| What you will do |
Set down again exactly the lines of the listing below that fall between the line holding "CallWrite <$> f u" and the line holding "Proof. destruct r1, r2; cbn; auto. Qed.", inclusive.
### Given data ###
(* ===== verification/Explicit.v ===== *)
(** * Explicit: the same-pattern policy with an explicit first state

    [samePattern] (highland-batch-by.ts, lines 38-80) marks the batch that
    has no entry yet by a [null] pattern, and tests it on line 50.  The
    design notes of the specification (section 9) describe the policy with
    a state of two variants instead, [Empty] and [Accumulating], which does
    not take a pattern that is [null] for the absence of a pattern.

    This file writes that policy ([explicit]) and shows that the code
    implements it when [extractPattern] never returns [null]
    ([Simulates], by the relation [represents] between a batch of the code
    and a state of the two variants), and that the two differ when it
    does. *)

From stdpp Require Import prelude strings gmap.
From S2P Require Import Prelude JsValue Stream Control BatchBy Invariant Machine Simulation.
From S2P Require Import GroupSpec SamePattern SameProperty.

(** The state of the policy: no entry yet, or the pattern of the latest
    entry and the entries accumulated. *)
Inductive accumulator (P TEntry : Type) : Type :=
| Empty
| Accumulating (pattern : P) (entries : list TEntry).

Arguments Empty {P TEntry}.
Arguments Accumulating {P TEntry} pattern entries.

Section explicit.
Context {E P TEntry : Type} `{Nullable P}.
Implicit Types cfg : pattern_config E P TEntry.
Implicit Types batch : TBatchSamePattern P TEntry.
Implicit Types st : accumulator P TEntry.
Local Open Scope result_scope.

Definition explicit_beginWith (_ : unit) : result E (accumulator P TEntry) := Ok Empty.

(** The first entry starts a batch; [same] decides for the others. *)
Definition explicit_forEachEntry cfg st (entry : TEntry)
    : result E (step_result (accumulator P TEntry) (TBatchSamePattern P TEntry)) :=
  match st with
  | Empty =>
      current_pattern <- extractPattern cfg entry null ;;
      Ok {| batch_to_push := None;
            batch_to_update := Accumulating current_pattern [entry] |}
  | Accumulating pattern entries =>
      current_pattern <- extractPattern cfg entry pattern ;;
      join <- same cfg pattern current_pattern ;;
      if join : bool then
        Ok {| batch_to_push := None;
              batch_to_update := Accumulating current_pattern (entries ++ [entry]) |}
      else
        Ok {| batch_to_push := Some (Batch pattern entries);
              batch_to_update := Accumulating current_pattern [entry] |}
  end.

(** The batch a state stands for. *)
Definition batch_of_state st : TBatchSamePattern P TEntry :=
  match st with
  | Empty => Batch null []
  | Accumulating pattern entries => Batch pattern entries
  end.

Definition explicit_end st : result E (end_result (TBatchSamePattern P TEntry)) :=
  Ok {| end_batch_to_push := Some (batch_of_state st) |}.

Definition explicit cfg
    : Control E (accumulator P TEntry) TEntry (TBatchSamePattern P TEntry) :=
  {| beginWith := explicit_beginWith;
     forEachEntry := explicit_forEachEntry cfg;
     end_ := explicit_end |}.

(** A batch of the code and the state it encodes: the batch is the batch
    of the state, and its pattern is [null] only in the first state. *)
Definition represents batch st : Prop :=
  batch = batch_of_state st /\
  match st with
  | Empty => True
  | Accumulating pattern _ => is_null pattern = false
  end.

(** The entries for which [extractPattern] does not return [null]. *)
Definition extracts_non_null cfg (x : TEntry) : Prop :=
  forall acc p, extractPattern cfg x acc = Ok p -> is_null p = false.

(** ** The code implements the explicit policy *)

Lemma samePattern_step_represents cfg batch st x :
  represents batch st -> extracts_non_null cfg x ->
  agree (fun r1 r2 => represents (batch_to_update r1) (batch_to_update r2) /\
                      batch_to_push r1 = batch_to_push r2)
    (samePattern_forEachEntry cfg batch x) (explicit_forEachEntry cfg st x).
Proof.
  intros [-> Hst] Hx. unfold samePattern_forEachEntry, joins.
  destruct st as [|pattern entries]; cbn.
  - rewrite is_null_null. destruct (extractPattern cfg x null) as [p|] eqn:Hp; [|done].
    cbn. split; [|done]. split; [done|]. by eapply Hx.
  - rewrite Hst. destruct (extractPattern cfg x pattern) as [p|] eqn:Hp; [|done]. cbn.
    apply Hx in Hp. by destruct (same cfg pattern p) as [[]|].
Qed.

#[export] Instance samePattern_simulates cfg :
  Simulates (samePattern cfg) (explicit cfg) represents (extracts_non_null cfg).
Proof.
  split.
  - by split.
  - intros. by apply samePattern_step_represents.
  - by intros batch [|pattern entries] [-> _].
Qed.

(** C25.  The code implements the policy with an explicit first state when
    [extractPattern] never returns [null]: on every input whose entries
    have a pattern other than [null], failing or not, [batchBy] over
    [samePattern] and over the explicit policy make the same calls on the
    output stream.  The [null] of line 46 then only encodes "no entry
    yet". *)
Theorem samePattern_refines_explicit cfg (its : list (item E TEntry)) :
  entries_in (extracts_non_null cfg) its ->
  batchBy (samePattern cfg) its = batchBy (explicit cfg) its.
Proof.
  apply (simulates_batchBy (samePattern cfg) (explicit cfg) represents
           (extracts_non_null cfg)).
Qed.

End explicit.

(** ** Where they differ *)

(** On the input of [null_key_merges], whose second entry has a [null]
    property, the explicit policy makes three batches where the code makes
    two: [null] is a pattern like another for it, different from [1] and
    from [2]. *)
Example explicit_null_key :
  batchBy (explicit (property_config (E := Empty_set) "k"))
    (Highland.of_array [tagged (VInt 1) "a"; tagged VNull "b"; tagged (VInt 2) "c"]) =
  Ok (World [CallWrite (Batch (VInt 1) [tagged (VInt 1) "a"]);
             CallWrite (Batch VNull [tagged VNull "b"]);
             CallWrite (Batch (VInt 2) [tagged (VInt 2) "c"]);
             CallEnd] None).
Proof. evaluate. Qed.
(* ===== verification/Abstraction.v ===== *)
(** * Abstraction: a policy with a world that implements a policy without

    A fourth interface between the transform and its policies.  A policy
    with effects ([EControl]) keeps its batches in a world of its own (a
    store, say) and hands the transform what stands for them there.  It
    implements a policy without effects when, in every world, its
    operations do to what stands for a batch what the operations of the
    other do to the batch itself, and push what stands for what the other
    pushes.

    What stands for what depends on the world, and the world changes while
    the transform runs: the interface asks that the worlds move along a
    preorder [ext] under which what was pushed keeps standing for the same
    thing.  The transform over such a policy then makes, call for call, the
    calls of the transform over the policy it implements. *)

From stdpp Require Import prelude.
From S2P Require Import Prelude JsValue Stream Control BatchBy Invariant Machine Simulation Protocol.

(** Two calls on an output stream that correspond. *)
Definition call_shows {U1 U2} (Q : U1 -> U2 -> Prop)
    (c1 : out_call U1) (c2 : out_call U2) : Prop :=
  match c1, c2 with
  | CallWrite u1, CallWrite u2 => Q u1 u2
  | CallEnd, CallEnd => True
  | _, _ => False
  end.

(** Two output streams that correspond: the same calls in the same order,
    on values that correspond, and the same error escaped. *)
Definition shown {E U1 U2} (Q : U1 -> U2 -> Prop)
    (o1 : world E U1) (o2 : world E U2) : Prop :=
  Forall2 (call_shows Q) (calls o1) (calls o2) /\ escaped o1 = escaped o2.

(** The calls on an output stream, each written value read through [f]:
    nothing when one of them cannot be read. *)
Definition read_call {U1 U2} (f : U1 -> option U2) (c : out_call U1)
    : option (out_call U2) :=
  match c with
  | CallWrite u => CallWrite <$> f u
  | CallEnd => Some CallEnd
  end.

Definition read_output {E U1 U2} (f : U1 -> option U2) (o : world E U1)
    : option (world E U2) :=
  cs ← mapM (read_call f) (calls o); Some (World cs (escaped o)).

Lemma agree_impl {E A B} (Q Q' : A -> B -> Prop) (r1 : result E A) (r2 : result E B) :
  (forall a b, Q a b -> Q' a b) -> agree Q r1 r2 -> agree Q' r1 r2.
Proof. destruct r1, r2; cbn; auto. Qed.

Lemma option_Forall2_impl {A B} (Q Q' : A -> B -> Prop) (mx : option A) (my : option B) :
  (forall a b, Q a b -> Q' a b) -> option_Forall2 Q mx my -> option_Forall2 Q' mx my.
Proof. intros HQ [x y Hxy|]; constructor; auto. Qed.

(** A result read through a partial function. *)
Lemma agree_res_map {E A B} (f : A -> option B) (r1 : result E A) (r2 : result E B) :
  agree (fun a b => f a = Some b) r1 r2 <-> res_map f r1 = res_map Some r2.
Proof. destruct r1, r2; cbn; split; try done; congruence. Qed.

Class Implements {E W B1 B2 T U1 U2 : Type} `{Truthy U1, Truthy U2}
    (ec : EControl E W B1 T U1) (c : Control E B2 T U2)
    (ext : relation W)
    (holds : W -> B1 -> B2 -> Prop) (shows : W -> U1 -> U2 -> Prop) : Prop := {
  implements_preorder :: PreOrder ext;
  implements_stable w w' u1 u2 : ext w w' -> shows w u1 u2 -> shows w' u1 u2;
  implements_truthy w u1 u2 : shows w u1 u2 -> truthy u1 = truthy u2;
  implements_begin w :
    ext w (e_beginWith ec w).2 /\
    agree (holds (e_beginWith ec w).2) (e_beginWith ec w).1 (beginWith c tt);
  implements_step w b1 b2 x :
    holds w b1 b2 ->
    ext w (e_forEachEntry ec b1 x w).2 /\
    agree (fun s1 s2 =>
             holds (e_forEachEntry ec b1 x w).2 (batch_to_update s1) (batch_to_update s2) /\
             option_Forall2 (shows (e_forEachEntry ec b1 x w).2)
               (batch_to_push s1) (batch_to_push s2))
      (e_forEachEntry ec b1 x w).1 (forEachEntry c b2 x);
  implements_end w b1 b2 :
    holds w b1 b2 ->
    ext w (e_end ec b1 w).2 /\
    agree (fun s1 s2 =>
             option_Forall2 (shows (e_end ec b1 w).2)
               (end_batch_to_push s1) (end_batch_to_push s2))
      (e_end ec b1 w).1 (end_ c b2)
}.

(** ** Output streams that correspond *)

Section shown.
Context {E U1 U2 : Type} `{Truthy U1, Truthy U2}.
Implicit Types Q : U1 -> U2 -> Prop.

Lemma shown_fresh Q : shown (E := E) Q fresh fresh.
Proof. by split; [constructor|]. Qed.

Lemma shown_impl (Q Q' : U1 -> U2 -> Prop) (o1 : world E U1) o2 :
  (forall u1 u2, Q u1 u2 -> Q' u1 u2) -> shown Q o1 o2 -> shown Q' o1 o2.
Proof.
  intros HQ [Hcalls Herr]. split; [|done].
  eapply Forall2_impl; [done|]. intros [u1|] [u2|]; cbn; auto.
Qed.

(** Streams that correspond through a function are read through it. *)
Lemma shown_read_output (f : U1 -> option U2) (o1 : world E U1) o2 :
  shown (fun u1 u2 => f u1 = Some u2) o1 o2 <-> read_output f o1 = Some o2.
Proof.
  unfold shown, read_output. destruct o1 as [cs1 err1], o2 as [cs2 err2]; cbn.
  rewrite bind_Some. setoid_rewrite mapM_Some. split.
  - intros [Hcs ->]. exists cs2. split; [|done].
    eapply Forall2_impl; [done|]. intros [u1|] [u2|]; cbn; try done. by intros ->.
  - intros (cs & Hcs & [= -> ->]). split; [|done].
    eapply Forall2_impl; [done|]. intros [u1|] [u2|]; cbn; try done.
    + by intros [u' [? [= ->]]]%fmap_Some.
    + by intros [u' [? ?]]%fmap_Some.
Qed.

(** What the callbacks add to corresponding streams: corresponding writes,
    the same other calls, the same error. *)
Lemma shown_add_calls Q bs1 bs2 (ends : bool) err (o1 : world E U1) o2 :
  shown Q o1 o2 -> Forall2 Q bs1 bs2 ->
  shown Q (add_calls bs1 (if ends then [CallEnd] else []) err o1)
    (add_calls bs2 (if ends then [CallEnd] else []) err o2).
Proof.
  intros [Hcalls Herr] Hbs. split; cbn; [|by rewrite Herr].
  apply Forall2_app; [done|]. apply Forall2_app.
  - by apply Forall2_fmap, (Forall2_impl _ _ _ _ Hbs).
  - destruct ends; by repeat constructor.
Qed.

(** A pushed batch and what stands for it are written, or not, together. *)
Lemma shown_truthy_batch Q (p1 : option U1) (p2 : option U2) :
  (forall u1 u2, Q u1 u2 -> truthy u1 = truthy u2) ->
  option_Forall2 Q p1 p2 -> Forall2 Q (truthy_batch p1) (truthy_batch p2).
Proof.
  intros Htruthy [u1 u2 Hu|]; cbn; [|constructor].
  rewrite <- (Htruthy _ _ Hu). destruct (truthy u1); by repeat constructor.
Qed.

End shown.

(** ** The transform over a policy that implements another *)

Section implements.
Context {E W B1 B2 T U1 U2 : Type} `{Truthy U1, Truthy U2}.
Context (ec : EControl E W B1 T U1) (c : Control E B2 T U2).
Context (ext : relation W).
Context (holds : W -> B1 -> B2 -> Prop) (shows : W -> U1 -> U2 -> Prop).
Context `{!Implements ec c ext holds shows}.

Lemma shown_stable w w' (o1 : world E U1) (o2 : world E U2) :
  ext w w' -> shown (shows w) o1 o2 -> shown (shows w') o1 o2.
Proof. intros Hext. apply shown_impl. intros u1 u2. by apply implements_stable. Qed.

(** The loop over the two policies, from a world in which the batches and
    the output streams correspond: the world moves along [ext], and in the
    world it ends in the output streams correspond. *)
Lemma loop_implements b1 b2 its w o1 o2 :
  holds w b1 b2 -> shown (shows w) o1 o2 ->
  let s := loop_of (e_scan_callback ec) (e_map_callback ec) e_done_callback
             b1 its (w, o1) in
  ext w s.1 /\ shown (shows s.1) s.2 (drive c b2 its o2).
Proof.
  revert b1 b2 w o1 o2.
  induction its as [|[x|e|] its IH]; intros b1 b2 w o1 o2 Hb Ho;
    cbn [loop_of drive].
  - done.
  - rewrite e_scan_callback_eq.
    destruct (implements_step w b1 b2 x Hb) as [Hext Hstep].
    destruct (e_forEachEntry ec b1 x w) as [[s1|e1] w'],
      (forEachEntry c b2 x) as [s2|e2]; cbn in Hext, Hstep; try done.
    + destruct Hstep as [Hb' Hpush].
      destruct (IH (batch_to_update s1) (batch_to_update s2) w'
                  (add_calls (truthy_batch (batch_to_push s1)) [] None o1)
                  (add_calls (truthy_batch (batch_to_push s2)) [] None o2)) as [Hext' Hs];
        [done| |split; [by etrans|done]].
      apply (shown_add_calls _ _ _ false), shown_truthy_batch;
        [by eapply shown_stable|apply implements_truthy|done].
    + subst e2. rewrite pair_sink_eq. split; [done|].
      apply (shown_add_calls _ [] [] false); [by eapply shown_stable|constructor].
  - rewrite pair_sink_eq. split; [done|].
    by apply (shown_add_calls _ [] [] false); [|constructor].
  - rewrite e_map_callback_eq.
    destruct (implements_end w b1 b2 Hb) as [Hext Hend].
    destruct (e_end ec b1 w) as [[s1|e1] w'], (end_ c b2) as [s2|e2];
      cbn in Hext, Hend; try done.
    + rewrite e_done_callback_eq. split; [done|].
      apply (shown_add_calls _ _ _ true), shown_truthy_batch;
        [by eapply shown_stable|apply implements_truthy|done].
    + subst e2. rewrite pair_sink_eq. split; [done|].
      apply (shown_add_calls _ [] [] false); [by eapply shown_stable|constructor].
Qed.

Lemma implements_batchBy its w :
  ext w (e_batchBy ec its w).2 /\
  agree (shown (shows (e_batchBy ec its w).2)) (e_batchBy ec its w).1 (batchBy c its).
Proof.
  unfold e_batchBy, batchBy.
  destruct (implements_begin w) as [Hext Hbegin].
  destruct (e_beginWith ec w) as [[b1|e1] w1], (beginWith c tt) as [b2|e2];
    cbn in Hext, Hbegin; try done. cbn [fst snd agree].
  change (e_chain ?c b1) with
    (chain_of (e_scan_callback c) (e_map_callback c) e_done_callback b1).
  rewrite run_chain_of, run_chain.
  destruct (loop_implements b1 b2 its w1 fresh fresh Hbegin) as [Hext' Hs];
    [apply shown_fresh|]. split; [by etrans|done].
Qed.

(** C24.  The transform over a policy with a world that implements a
    policy without: from every world and on every input, the world moves
    along the preorder of the interface, and in the world the transform
    ends in, the calls on the output stream are, one for one and in
    order, the calls of the transform over the implemented policy, each
    write on what stands for the batch written there; the same error
    escapes, and [beginWith] throws the same value. *)
Theorem e_batchBy_implements its w :
  ext w (e_batchBy ec its w).2 /\
  agree (shown (shows (e_batchBy ec its w).2)) (e_batchBy ec its w).1 (batchBy c its).
Proof. apply implements_batchBy. Qed.

End implements.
###
| Exercise output |
  | CallWrite u => CallWrite <$> f u
  | CallEnd => Some CallEnd
  end.

Definition read_output {E U1 U2} (f : U1 -> option U2) (o : world E U1)
    : option (world E U2) :=
  cs ← mapM (read_call f) (calls o); Some (World cs (escaped o)).

Lemma agree_impl {E A B} (Q Q' : A -> B -> Prop) (r1 : result E A) (r2 : result E B) :
  (forall a b, Q a b -> Q' a b) -> agree Q r1 r2 -> agree Q' r1 r2.
Proof. destruct r1, r2; cbn; auto. Qed.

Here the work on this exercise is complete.